THE TASK:
The response should consist of the records that follow, printed exactly.

(Collected data)
:::

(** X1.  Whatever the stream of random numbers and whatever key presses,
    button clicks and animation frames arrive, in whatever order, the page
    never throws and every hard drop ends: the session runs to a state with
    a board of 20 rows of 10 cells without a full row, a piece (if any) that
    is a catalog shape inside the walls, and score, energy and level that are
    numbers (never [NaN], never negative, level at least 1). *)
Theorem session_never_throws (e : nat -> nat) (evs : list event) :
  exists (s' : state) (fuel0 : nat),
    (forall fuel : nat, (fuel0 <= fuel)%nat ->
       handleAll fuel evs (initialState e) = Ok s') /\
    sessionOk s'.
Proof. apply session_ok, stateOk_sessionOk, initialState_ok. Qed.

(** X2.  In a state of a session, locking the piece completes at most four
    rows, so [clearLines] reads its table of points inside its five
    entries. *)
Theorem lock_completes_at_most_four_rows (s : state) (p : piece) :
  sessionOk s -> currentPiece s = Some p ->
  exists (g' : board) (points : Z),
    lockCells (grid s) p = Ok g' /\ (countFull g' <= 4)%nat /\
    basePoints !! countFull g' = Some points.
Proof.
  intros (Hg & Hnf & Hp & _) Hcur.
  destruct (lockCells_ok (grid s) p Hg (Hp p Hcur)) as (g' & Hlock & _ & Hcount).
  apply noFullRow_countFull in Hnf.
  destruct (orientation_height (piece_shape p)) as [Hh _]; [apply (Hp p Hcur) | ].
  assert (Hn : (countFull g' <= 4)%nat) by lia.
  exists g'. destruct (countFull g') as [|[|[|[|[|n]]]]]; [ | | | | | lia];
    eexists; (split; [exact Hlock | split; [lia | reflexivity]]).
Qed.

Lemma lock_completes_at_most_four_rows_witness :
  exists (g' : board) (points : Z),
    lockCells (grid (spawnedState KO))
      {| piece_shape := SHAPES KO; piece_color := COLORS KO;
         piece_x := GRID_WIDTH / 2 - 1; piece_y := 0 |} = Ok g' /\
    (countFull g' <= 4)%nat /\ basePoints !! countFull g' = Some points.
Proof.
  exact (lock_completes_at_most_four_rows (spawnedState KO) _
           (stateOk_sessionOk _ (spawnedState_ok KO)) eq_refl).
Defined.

:::

RESPONSE:
(** X1.  Whatever the stream of random numbers and whatever key presses,
    button clicks and animation frames arrive, in whatever order, the page
    never throws and every hard drop ends: the session runs to a state with
    a board of 20 rows of 10 cells without a full row, a piece (if any) that
    is a catalog shape inside the walls, and score, energy and level that are
    numbers (never [NaN], never negative, level at least 1). *)
Theorem session_never_throws (e : nat -> nat) (evs : list event) :
  exists (s' : state) (fuel0 : nat),
    (forall fuel : nat, (fuel0 <= fuel)%nat ->
       handleAll fuel evs (initialState e) = Ok s') /\
    sessionOk s'.
Proof. apply session_ok, stateOk_sessionOk, initialState_ok. Qed.

(** X2.  In a state of a session, locking the piece completes at most four
    rows, so [clearLines] reads its table of points inside its five
    entries. *)
Theorem lock_completes_at_most_four_rows (s : state) (p : piece) :
  sessionOk s -> currentPiece s = Some p ->
  exists (g' : board) (points : Z),
    lockCells (grid s) p = Ok g' /\ (countFull g' <= 4)%nat /\
    basePoints !! countFull g' = Some points.
Proof.
  intros (Hg & Hnf & Hp & _) Hcur.
  destruct (lockCells_ok (grid s) p Hg (Hp p Hcur)) as (g' & Hlock & _ & Hcount).
  apply noFullRow_countFull in Hnf.
  destruct (orientation_height (piece_shape p)) as [Hh _]; [apply (Hp p Hcur) | ].
  assert (Hn : (countFull g' <= 4)%nat) by lia.
  exists g'. destruct (countFull g') as [|[|[|[|[|n]]]]]; [ | | | | | lia];
    eexists; (split; [exact Hlock | split; [lia | reflexivity]]).
Qed.

Lemma lock_completes_at_most_four_rows_witness :
  exists (g' : board) (points : Z),
    lockCells (grid (spawnedState KO))
      {| piece_shape := SHAPES KO; piece_color := COLORS KO;
         piece_x := GRID_WIDTH / 2 - 1; piece_y := 0 |} = Ok g' /\
    (countFull g' <= 4)%nat /\ basePoints !! countFull g' = Some points.
Proof.
  exact (lock_completes_at_most_four_rows (spawnedState KO) _
           (stateOk_sessionOk _ (spawnedState_ok KO)) eq_refl).
Defined.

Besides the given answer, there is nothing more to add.